Stored items
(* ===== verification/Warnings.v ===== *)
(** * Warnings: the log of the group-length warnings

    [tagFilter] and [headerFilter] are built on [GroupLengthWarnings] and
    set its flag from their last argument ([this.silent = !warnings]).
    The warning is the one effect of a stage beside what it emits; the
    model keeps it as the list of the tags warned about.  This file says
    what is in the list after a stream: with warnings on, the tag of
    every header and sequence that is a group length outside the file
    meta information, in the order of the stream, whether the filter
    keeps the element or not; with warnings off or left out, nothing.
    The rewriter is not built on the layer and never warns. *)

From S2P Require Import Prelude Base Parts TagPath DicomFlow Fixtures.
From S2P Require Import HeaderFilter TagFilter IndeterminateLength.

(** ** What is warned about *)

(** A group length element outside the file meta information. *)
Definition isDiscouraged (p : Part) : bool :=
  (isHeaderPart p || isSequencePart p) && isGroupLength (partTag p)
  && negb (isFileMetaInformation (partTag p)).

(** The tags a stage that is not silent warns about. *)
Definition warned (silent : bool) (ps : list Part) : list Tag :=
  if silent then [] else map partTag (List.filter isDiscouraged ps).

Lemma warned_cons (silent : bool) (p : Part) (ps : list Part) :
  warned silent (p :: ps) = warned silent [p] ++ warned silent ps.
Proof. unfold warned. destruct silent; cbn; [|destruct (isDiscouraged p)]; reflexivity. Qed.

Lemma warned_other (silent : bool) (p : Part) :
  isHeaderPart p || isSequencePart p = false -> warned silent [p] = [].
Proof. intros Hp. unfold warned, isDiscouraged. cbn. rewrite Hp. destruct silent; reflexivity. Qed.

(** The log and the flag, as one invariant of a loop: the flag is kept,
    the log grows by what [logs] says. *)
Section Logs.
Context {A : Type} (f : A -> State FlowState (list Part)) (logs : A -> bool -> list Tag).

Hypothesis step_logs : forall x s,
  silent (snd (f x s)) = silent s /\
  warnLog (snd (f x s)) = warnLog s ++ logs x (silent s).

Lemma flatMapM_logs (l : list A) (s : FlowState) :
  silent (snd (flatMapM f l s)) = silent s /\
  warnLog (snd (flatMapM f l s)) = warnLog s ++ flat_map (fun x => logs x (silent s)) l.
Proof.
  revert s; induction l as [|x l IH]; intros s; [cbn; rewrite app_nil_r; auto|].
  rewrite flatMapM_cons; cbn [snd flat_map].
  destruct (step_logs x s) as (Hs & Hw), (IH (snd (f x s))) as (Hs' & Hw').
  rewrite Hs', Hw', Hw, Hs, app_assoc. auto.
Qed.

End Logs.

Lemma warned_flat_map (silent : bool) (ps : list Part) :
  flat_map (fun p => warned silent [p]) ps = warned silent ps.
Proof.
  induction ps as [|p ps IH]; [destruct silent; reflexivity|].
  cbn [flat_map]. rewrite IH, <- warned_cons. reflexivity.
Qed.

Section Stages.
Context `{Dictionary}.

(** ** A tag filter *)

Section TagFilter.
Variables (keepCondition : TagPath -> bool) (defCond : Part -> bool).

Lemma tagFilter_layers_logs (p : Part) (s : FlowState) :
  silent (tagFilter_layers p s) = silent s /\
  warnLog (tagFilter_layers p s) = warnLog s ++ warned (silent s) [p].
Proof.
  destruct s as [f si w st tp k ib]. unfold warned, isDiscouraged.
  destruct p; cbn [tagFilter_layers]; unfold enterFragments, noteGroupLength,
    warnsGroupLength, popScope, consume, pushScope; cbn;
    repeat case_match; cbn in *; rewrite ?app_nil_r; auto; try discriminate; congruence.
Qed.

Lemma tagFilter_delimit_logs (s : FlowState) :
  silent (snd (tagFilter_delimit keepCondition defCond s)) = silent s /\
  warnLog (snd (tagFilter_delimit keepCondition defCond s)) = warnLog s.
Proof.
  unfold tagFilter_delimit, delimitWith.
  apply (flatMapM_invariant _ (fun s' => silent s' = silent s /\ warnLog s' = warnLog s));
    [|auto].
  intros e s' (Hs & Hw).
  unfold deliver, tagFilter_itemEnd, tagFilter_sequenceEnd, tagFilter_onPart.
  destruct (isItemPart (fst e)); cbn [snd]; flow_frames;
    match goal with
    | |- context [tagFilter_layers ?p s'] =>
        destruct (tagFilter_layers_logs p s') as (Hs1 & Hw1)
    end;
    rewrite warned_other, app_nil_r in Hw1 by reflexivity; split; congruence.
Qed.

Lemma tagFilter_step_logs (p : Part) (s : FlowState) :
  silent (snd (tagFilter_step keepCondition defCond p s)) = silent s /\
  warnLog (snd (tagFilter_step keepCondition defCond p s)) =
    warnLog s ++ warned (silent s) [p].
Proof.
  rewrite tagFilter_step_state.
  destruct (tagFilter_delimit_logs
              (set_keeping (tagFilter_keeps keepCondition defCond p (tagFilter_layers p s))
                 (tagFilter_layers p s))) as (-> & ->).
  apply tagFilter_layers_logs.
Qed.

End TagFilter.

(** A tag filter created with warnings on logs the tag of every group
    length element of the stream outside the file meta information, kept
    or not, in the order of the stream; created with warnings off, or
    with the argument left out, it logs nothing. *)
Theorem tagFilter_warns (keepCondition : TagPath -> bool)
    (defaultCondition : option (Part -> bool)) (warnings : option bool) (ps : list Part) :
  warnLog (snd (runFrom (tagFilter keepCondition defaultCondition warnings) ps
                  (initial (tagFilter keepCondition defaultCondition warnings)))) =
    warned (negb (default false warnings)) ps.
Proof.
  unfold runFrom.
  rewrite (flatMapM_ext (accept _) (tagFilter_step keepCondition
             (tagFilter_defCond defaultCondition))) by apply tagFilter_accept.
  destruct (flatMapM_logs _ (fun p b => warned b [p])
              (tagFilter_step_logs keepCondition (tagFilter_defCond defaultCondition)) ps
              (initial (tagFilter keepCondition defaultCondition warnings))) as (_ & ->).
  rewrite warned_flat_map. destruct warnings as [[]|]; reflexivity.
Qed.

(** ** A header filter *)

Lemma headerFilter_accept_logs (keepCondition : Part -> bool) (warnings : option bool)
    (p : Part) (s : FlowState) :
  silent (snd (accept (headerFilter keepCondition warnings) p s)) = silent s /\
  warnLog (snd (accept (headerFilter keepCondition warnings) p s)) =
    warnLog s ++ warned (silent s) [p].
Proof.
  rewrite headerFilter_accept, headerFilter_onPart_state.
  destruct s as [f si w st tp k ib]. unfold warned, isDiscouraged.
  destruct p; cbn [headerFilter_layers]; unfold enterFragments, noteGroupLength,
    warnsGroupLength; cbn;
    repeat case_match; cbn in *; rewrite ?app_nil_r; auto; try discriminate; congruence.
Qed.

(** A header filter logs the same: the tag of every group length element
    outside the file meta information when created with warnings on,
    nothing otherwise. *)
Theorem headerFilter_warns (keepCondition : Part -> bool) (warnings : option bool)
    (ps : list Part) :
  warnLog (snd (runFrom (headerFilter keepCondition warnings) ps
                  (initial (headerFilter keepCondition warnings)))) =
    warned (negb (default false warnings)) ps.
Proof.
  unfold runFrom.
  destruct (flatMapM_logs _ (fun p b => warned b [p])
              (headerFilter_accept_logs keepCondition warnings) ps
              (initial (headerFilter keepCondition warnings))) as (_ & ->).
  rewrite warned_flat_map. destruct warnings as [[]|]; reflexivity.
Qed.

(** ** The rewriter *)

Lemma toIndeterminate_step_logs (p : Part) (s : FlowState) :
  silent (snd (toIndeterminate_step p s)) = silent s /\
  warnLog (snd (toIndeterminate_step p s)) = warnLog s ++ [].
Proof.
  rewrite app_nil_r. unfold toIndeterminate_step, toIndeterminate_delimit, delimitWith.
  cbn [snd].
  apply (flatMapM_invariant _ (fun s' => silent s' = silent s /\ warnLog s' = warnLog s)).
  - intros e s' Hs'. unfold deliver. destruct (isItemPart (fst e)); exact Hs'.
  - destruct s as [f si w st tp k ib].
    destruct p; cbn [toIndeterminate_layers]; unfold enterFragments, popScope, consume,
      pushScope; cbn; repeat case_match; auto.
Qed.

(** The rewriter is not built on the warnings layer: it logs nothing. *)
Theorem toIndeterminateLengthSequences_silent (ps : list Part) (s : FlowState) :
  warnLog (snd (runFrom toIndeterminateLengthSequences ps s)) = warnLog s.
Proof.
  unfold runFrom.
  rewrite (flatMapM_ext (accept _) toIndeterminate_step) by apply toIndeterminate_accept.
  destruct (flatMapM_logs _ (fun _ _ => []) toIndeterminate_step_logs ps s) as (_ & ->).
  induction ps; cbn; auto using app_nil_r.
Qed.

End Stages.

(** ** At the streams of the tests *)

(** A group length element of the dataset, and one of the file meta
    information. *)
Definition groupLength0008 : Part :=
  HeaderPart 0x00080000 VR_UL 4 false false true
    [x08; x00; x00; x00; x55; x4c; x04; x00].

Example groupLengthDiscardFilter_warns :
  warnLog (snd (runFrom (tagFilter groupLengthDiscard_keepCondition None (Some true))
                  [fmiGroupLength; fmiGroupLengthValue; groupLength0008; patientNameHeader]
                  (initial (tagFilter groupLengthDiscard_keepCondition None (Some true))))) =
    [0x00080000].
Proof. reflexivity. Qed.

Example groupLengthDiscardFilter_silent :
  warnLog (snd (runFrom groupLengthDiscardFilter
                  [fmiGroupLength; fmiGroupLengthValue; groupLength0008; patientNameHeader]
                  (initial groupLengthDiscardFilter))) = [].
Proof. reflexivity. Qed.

--

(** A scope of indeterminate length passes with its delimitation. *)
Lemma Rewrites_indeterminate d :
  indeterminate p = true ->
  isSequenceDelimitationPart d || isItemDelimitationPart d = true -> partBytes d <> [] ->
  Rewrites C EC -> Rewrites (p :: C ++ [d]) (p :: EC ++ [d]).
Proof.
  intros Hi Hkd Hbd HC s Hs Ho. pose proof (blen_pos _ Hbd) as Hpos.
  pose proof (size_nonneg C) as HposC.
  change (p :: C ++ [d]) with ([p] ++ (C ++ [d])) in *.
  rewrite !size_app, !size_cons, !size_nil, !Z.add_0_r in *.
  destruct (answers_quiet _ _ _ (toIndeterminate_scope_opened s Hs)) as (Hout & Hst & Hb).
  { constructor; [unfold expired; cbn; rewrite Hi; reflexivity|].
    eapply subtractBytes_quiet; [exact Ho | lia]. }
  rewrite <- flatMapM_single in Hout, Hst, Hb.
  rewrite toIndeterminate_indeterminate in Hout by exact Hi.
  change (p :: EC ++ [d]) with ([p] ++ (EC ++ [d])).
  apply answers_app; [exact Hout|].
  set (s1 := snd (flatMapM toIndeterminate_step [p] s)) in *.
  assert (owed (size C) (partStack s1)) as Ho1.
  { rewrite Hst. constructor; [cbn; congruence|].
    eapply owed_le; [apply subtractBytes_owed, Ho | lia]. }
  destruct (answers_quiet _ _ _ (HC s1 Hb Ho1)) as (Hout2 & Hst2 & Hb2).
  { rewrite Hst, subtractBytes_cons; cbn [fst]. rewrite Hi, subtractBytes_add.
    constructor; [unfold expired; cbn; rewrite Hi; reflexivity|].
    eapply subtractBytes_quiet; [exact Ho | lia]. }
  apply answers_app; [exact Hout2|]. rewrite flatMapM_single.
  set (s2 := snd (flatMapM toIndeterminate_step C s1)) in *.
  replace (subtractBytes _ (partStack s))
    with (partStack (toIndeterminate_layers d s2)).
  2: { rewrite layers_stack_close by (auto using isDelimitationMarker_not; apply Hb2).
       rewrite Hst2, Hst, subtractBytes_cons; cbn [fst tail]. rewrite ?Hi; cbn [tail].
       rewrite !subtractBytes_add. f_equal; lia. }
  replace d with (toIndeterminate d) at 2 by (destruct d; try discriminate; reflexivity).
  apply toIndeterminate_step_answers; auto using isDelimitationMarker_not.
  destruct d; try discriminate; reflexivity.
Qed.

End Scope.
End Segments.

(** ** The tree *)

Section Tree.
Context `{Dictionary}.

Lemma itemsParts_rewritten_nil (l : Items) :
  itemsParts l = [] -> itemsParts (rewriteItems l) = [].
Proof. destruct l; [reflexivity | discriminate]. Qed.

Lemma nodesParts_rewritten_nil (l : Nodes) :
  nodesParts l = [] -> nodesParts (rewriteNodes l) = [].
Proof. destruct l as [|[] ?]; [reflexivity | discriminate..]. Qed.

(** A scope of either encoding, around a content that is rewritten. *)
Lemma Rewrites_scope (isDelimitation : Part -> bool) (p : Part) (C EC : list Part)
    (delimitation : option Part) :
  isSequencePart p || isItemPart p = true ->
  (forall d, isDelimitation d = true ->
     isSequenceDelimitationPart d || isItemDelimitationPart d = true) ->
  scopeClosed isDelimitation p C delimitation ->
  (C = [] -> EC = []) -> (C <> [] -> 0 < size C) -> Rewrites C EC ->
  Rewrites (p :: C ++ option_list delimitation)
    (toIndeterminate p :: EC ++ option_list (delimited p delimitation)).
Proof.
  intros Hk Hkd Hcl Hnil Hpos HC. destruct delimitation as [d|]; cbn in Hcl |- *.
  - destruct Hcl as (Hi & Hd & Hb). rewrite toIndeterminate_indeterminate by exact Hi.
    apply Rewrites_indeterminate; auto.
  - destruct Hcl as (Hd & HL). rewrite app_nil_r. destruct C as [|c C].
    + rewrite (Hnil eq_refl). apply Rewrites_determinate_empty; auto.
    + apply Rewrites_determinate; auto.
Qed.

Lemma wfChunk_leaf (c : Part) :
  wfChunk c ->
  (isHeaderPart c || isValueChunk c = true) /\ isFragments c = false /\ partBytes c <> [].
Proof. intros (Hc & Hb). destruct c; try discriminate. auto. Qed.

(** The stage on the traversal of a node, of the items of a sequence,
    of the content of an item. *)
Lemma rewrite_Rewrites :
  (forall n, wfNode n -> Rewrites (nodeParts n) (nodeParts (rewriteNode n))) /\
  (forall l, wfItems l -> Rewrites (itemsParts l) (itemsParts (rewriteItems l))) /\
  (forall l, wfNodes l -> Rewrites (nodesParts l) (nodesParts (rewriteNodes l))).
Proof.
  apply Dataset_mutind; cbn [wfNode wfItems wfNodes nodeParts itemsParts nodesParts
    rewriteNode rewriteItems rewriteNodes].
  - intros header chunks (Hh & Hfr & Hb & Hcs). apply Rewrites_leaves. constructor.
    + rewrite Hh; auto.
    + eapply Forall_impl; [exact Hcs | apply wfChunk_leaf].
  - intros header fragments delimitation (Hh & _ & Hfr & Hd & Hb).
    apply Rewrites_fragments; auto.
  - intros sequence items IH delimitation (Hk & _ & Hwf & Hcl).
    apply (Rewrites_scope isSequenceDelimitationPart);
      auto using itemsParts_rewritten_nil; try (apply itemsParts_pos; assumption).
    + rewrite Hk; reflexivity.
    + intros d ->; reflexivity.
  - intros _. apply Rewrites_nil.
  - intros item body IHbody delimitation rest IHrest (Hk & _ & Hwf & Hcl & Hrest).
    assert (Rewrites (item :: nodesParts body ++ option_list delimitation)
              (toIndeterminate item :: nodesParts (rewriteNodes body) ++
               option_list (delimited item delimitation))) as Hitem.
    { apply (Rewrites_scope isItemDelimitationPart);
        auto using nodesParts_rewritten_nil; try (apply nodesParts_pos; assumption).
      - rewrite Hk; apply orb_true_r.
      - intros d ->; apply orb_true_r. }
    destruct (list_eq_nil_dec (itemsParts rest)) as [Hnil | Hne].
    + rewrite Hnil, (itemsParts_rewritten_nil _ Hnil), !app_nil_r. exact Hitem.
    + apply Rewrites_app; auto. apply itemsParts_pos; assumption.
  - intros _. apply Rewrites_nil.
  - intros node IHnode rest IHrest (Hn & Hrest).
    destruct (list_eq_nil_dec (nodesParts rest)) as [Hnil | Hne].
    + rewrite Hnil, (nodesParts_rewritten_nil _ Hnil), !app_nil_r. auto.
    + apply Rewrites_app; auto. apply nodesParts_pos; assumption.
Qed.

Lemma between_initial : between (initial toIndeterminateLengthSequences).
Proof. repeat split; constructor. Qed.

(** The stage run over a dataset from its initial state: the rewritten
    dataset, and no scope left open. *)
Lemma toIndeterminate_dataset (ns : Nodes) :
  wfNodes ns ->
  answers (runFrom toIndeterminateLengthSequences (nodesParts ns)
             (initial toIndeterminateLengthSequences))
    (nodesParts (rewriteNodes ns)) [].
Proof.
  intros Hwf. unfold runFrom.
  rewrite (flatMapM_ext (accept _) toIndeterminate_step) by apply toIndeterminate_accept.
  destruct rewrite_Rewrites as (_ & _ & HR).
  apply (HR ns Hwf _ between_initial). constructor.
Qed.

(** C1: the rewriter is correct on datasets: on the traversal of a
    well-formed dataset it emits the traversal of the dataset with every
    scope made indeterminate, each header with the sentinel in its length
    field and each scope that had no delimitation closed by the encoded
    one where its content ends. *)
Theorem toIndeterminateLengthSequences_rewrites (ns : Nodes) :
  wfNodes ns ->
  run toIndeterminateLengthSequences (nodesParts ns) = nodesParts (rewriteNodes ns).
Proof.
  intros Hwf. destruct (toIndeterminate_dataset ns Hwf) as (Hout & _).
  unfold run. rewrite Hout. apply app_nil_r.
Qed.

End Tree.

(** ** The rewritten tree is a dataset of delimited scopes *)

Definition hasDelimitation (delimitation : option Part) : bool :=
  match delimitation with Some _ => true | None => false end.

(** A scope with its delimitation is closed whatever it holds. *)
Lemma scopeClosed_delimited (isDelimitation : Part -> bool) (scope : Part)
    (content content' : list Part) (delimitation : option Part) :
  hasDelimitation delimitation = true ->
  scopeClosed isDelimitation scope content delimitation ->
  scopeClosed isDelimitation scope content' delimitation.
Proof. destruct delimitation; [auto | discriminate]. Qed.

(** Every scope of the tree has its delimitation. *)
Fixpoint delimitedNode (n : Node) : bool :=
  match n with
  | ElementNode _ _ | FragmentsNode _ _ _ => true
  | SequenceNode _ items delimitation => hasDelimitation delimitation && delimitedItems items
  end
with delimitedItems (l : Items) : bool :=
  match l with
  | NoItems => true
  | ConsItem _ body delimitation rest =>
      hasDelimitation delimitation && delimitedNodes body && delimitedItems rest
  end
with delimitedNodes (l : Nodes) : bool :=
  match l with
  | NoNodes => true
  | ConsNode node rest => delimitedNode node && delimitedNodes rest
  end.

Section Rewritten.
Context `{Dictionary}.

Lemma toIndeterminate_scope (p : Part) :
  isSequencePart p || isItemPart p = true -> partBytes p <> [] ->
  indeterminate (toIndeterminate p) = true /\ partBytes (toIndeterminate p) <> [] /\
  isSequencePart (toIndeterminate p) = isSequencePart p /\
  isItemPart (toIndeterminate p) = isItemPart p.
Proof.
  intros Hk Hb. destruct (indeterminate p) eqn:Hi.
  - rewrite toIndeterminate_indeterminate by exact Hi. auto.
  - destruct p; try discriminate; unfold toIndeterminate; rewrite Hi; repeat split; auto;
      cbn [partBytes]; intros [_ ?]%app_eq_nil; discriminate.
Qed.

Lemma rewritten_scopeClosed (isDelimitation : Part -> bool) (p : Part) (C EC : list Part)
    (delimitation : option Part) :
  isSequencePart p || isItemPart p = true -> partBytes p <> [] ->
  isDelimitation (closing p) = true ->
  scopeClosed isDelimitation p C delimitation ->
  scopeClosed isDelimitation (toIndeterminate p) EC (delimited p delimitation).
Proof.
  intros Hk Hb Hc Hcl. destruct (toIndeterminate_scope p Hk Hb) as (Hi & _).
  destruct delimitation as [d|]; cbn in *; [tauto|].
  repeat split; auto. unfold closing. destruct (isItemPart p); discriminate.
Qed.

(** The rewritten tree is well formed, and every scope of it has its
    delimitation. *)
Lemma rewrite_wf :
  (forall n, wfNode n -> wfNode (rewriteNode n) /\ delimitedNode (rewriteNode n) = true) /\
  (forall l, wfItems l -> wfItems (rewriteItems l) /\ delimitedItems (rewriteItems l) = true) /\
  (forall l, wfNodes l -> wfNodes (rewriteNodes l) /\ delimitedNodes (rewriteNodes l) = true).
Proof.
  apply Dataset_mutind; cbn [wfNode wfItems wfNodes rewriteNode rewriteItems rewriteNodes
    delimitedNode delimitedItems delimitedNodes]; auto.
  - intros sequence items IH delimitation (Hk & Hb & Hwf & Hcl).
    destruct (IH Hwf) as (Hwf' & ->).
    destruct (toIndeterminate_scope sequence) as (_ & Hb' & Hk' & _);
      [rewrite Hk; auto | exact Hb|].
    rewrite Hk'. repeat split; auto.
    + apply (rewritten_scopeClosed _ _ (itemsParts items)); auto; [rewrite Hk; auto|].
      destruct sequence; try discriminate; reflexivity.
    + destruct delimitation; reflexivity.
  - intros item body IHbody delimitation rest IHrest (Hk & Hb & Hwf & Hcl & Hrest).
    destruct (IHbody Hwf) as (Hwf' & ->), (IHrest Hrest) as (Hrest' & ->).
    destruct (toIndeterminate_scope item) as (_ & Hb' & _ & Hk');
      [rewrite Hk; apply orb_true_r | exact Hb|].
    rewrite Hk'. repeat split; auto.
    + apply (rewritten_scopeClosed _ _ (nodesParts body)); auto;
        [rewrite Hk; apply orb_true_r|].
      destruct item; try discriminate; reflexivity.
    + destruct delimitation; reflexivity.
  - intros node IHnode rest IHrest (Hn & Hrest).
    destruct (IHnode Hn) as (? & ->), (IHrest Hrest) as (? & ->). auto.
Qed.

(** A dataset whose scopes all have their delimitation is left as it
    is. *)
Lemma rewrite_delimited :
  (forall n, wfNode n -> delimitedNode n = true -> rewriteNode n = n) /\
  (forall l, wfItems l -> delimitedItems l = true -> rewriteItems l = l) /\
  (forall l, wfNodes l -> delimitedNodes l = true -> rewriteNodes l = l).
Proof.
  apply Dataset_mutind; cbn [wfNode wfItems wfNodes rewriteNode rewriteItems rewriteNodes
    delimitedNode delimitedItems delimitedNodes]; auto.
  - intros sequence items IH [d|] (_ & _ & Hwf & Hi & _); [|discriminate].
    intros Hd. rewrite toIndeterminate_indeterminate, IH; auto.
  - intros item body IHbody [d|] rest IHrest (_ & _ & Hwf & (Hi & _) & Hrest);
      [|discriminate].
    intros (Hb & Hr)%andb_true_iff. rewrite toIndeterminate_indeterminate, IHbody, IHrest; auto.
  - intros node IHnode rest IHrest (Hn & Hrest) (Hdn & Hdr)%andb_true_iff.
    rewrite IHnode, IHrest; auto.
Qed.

> _ACTIVITY_:
Scan the data above and copy each line containing the word "enterFragments".

> _FINAL ANSWER_:
  destruct p; cbn [tagFilter_layers]; unfold enterFragments, noteGroupLength,
  destruct p; cbn [headerFilter_layers]; unfold enterFragments, noteGroupLength,
    destruct p; cbn [toIndeterminate_layers]; unfold enterFragments, popScope, consume,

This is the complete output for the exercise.